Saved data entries
Lemma rounds_to_monotone (k : Z) (m1 m2 : positive) (e1 e2 : Z)
    (r1 r2 : spec_float) :
  rounds_to m1 e1 r1 -> rounds_to m2 e2 r2 ->
  0 <= e1 + k -> 0 <= e2 + k ->
  scaled k (Z.pos m1) e1 <= scaled k (Z.pos m2) e2 ->
  SFleb r1 r2 = true.
Proof.
  intros (-> & Hd1 & He1 & Hmax1) (-> & Hd2 & He2 & Hmax2) Hk1 Hk2 Hle.
  destruct (binary_round_aux_exact_value k m1 e1 Hd1 He1 Hmax1 Hk1) as [P1 V1].
  destruct (binary_round_aux_exact_value k m2 e2 Hd2 He2 Hmax2 Hk2) as [P2 V2].
  apply (SFleb_scaled k _ _ _ _ _ _ P1 P2); try lia.
  rewrite V1, V2. now apply round_monotone.
Qed.

Lemma SF64mul_rounds (lx hx ly hy : Z) (x y : spec_float) :
  posnormal lx hx x -> posnormal ly hy y ->
  -1074 <= lx + ly -> hx + hy + 53 < 971 ->
  match x, y with
  | S754_finite _ mx ex, S754_finite _ my ey =>
      rounds_to (mx * my) (ex + ey) (SF64mul x y)
  | _, _ => False
  end.
Proof.
  destruct x as [| | |[] mx ex]; try contradiction.
  destruct y as [| | |[] my ey]; try contradiction.
  intros [Hmx Hex] [Hmy Hey] Hlo Hhi.
  assert (Hprod : 2 ^ 104 <= Z.pos (mx * my) < 2 ^ 106).
  { rewrite Pos2Z.inj_mul.
    change (2 ^ 104) with (2 ^ 52 * 2 ^ 52). change (2 ^ 106) with (2 ^ 53 * 2 ^ 53).
    split; [apply Z.mul_le_mono_nonneg; lia|apply Z.mul_lt_mono_nonneg; lia]. }
  pose proof (digits2_pos_ge (mx * my) 105 (proj1 Hprod)) as Hd1.
  pose proof (digits2_pos_le (mx * my) 106 ltac:(lia) (proj2 Hprod)) as Hd2.
  repeat split; try lia. 
Qed.

Lemma pos_iter_xO (m d : positive) : Z.pos (Pos.iter xO m d) = Z.pos m * 2 ^ Z.pos d.
Proof.
  induction d as [|d IH] using Pos.peano_ind.
  - cbn [Pos.iter]. lia.
  - rewrite Pos.iter_succ, Pos2Z.inj_xO, IH, Pos2Z.inj_succ, Z.pow_succ_r by lia. lia.
Qed.

Lemma shl_align_value (m : positive) (e e' : Z) :
  e' <= e -> Z.pos (fst (shl_align m e e')) = Z.pos m * 2 ^ (e - e').
Proof.
  intros H. unfold shl_align.
  destruct (e' - e) as [|d|d] eqn:Hd; cbn [fst]; try lia.
  - replace (e - e') with 0 by lia. lia.
  - rewrite pos_iter_xO. f_equal. f_equal. lia.
Qed.
Notation "c ;;; k" := (andThen c k) (at level 61, left associativity).

(** The state an event handler leaves behind, raised or not. *)
Definition stateOf (c : Completion) : App :=
  match c with Normal st | Thrown st => st end.

(** *** Field updates *)

Definition with_currentView (v : string) (p : Page) : Page :=
  {| currentView := v; quizContainer := quizContainer p;
     resultsSection := resultsSection p; confirmationModal := confirmationModal p;
     loginError := loginError p |}.

Definition with_quizContainer (c : Container) (p : Page) : Page :=
  {| currentView := currentView p; quizContainer := c;
     resultsSection := resultsSection p; confirmationModal := confirmationModal p;
     loginError := loginError p |}.

Definition with_resultsSection (r : ResultsSection) (p : Page) : Page :=
  {| currentView := currentView p; quizContainer := quizContainer p;
     resultsSection := r; confirmationModal := confirmationModal p;
     loginError := loginError p |}.

Definition with_confirmationModal (b : bool) (p : Page) : Page :=
  {| currentView := currentView p; quizContainer := quizContainer p;
     resultsSection := resultsSection p; confirmationModal := b;
     loginError := loginError p |}.

Definition with_loginError (e : option string) (p : Page) : Page :=
  {| currentView := currentView p; quizContainer := quizContainer p;
     resultsSection := resultsSection p; confirmationModal := confirmationModal p;
     loginError := e |}.

Definition with_page (f : Page → Page) (st : App) : App :=
  {| currentProfessor := currentProfessor st; professors := professors st;
     quizzes := quizzes st; results := results st; activeQuiz := activeQuiz st;
     studentAnswers := studentAnswers st;
     currentQuestionIndex := currentQuestionIndex st;
     quizTimerInterval := quizTimerInterval st;
     reviewingResult := reviewingResult st; storage := storage st;
     antiCheating := antiCheating st; page := f (page st) |}.

Definition with_professors (m : gmap string string) (st : App) : App :=
  {| currentProfessor := currentProfessor st; professors := m;
     quizzes := quizzes st; results := results st; activeQuiz := activeQuiz st;
     studentAnswers := studentAnswers st;
     currentQuestionIndex := currentQuestionIndex st;
     quizTimerInterval := quizTimerInterval st;
     reviewingResult := reviewingResult st; storage := storage st;
     antiCheating := antiCheating st; page := page st |}.

Definition with_quizzes (m : gmap string Quiz) (st : App) : App :=
  {| currentProfessor := currentProfessor st; professors := professors st;
     quizzes := m; results := results st; activeQuiz := activeQuiz st;
     studentAnswers := studentAnswers st;
     currentQuestionIndex := currentQuestionIndex st;
     quizTimerInterval := quizTimerInterval st;
     reviewingResult := reviewingResult st; storage := storage st;
     antiCheating := antiCheating st; page := page st |}.

Definition with_results (l : list StudentResult) (st : App) : App :=
  {| currentProfessor := currentProfessor st; professors := professors st;
     quizzes := quizzes st; results := l; activeQuiz := activeQuiz st;
     studentAnswers := studentAnswers st;
     currentQuestionIndex := currentQuestionIndex st;
     quizTimerInterval := quizTimerInterval st;
     reviewingResult := reviewingResult st; storage := storage st;
     antiCheating := antiCheating st; page := page st |}.

Definition with_activeQuiz (q : option Quiz) (st : App) : App :=
  {| currentProfessor := currentProfessor st; professors := professors st;
     quizzes := quizzes st; results := results st; activeQuiz := q;
     studentAnswers := studentAnswers st;
     currentQuestionIndex := currentQuestionIndex st;
     quizTimerInterval := quizTimerInterval st;
     reviewingResult := reviewingResult st; storage := storage st;
     antiCheating := antiCheating st; page := page st |}.

Definition with_studentAnswers (a : list Answer) (st : App) : App :=
  {| currentProfessor := currentProfessor st; professors := professors st;
     quizzes := quizzes st; results := results st; activeQuiz := activeQuiz st;
     studentAnswers := a;
     currentQuestionIndex := currentQuestionIndex st;
     quizTimerInterval := quizTimerInterval st;
     reviewingResult := reviewingResult st; storage := storage st;
     antiCheating := antiCheating st; page := page st |}.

PROBLEM TO SOLVE. Within the records, filter for lines that contain the word "string" and show each one.

YOUR SOLUTION.
Definition with_currentView (v : string) (p : Page) : Page :=
Definition with_loginError (e : option string) (p : Page) : Page :=
Definition with_professors (m : gmap string string) (st : App) : App :=
Definition with_quizzes (m : gmap string Quiz) (st : App) : App :=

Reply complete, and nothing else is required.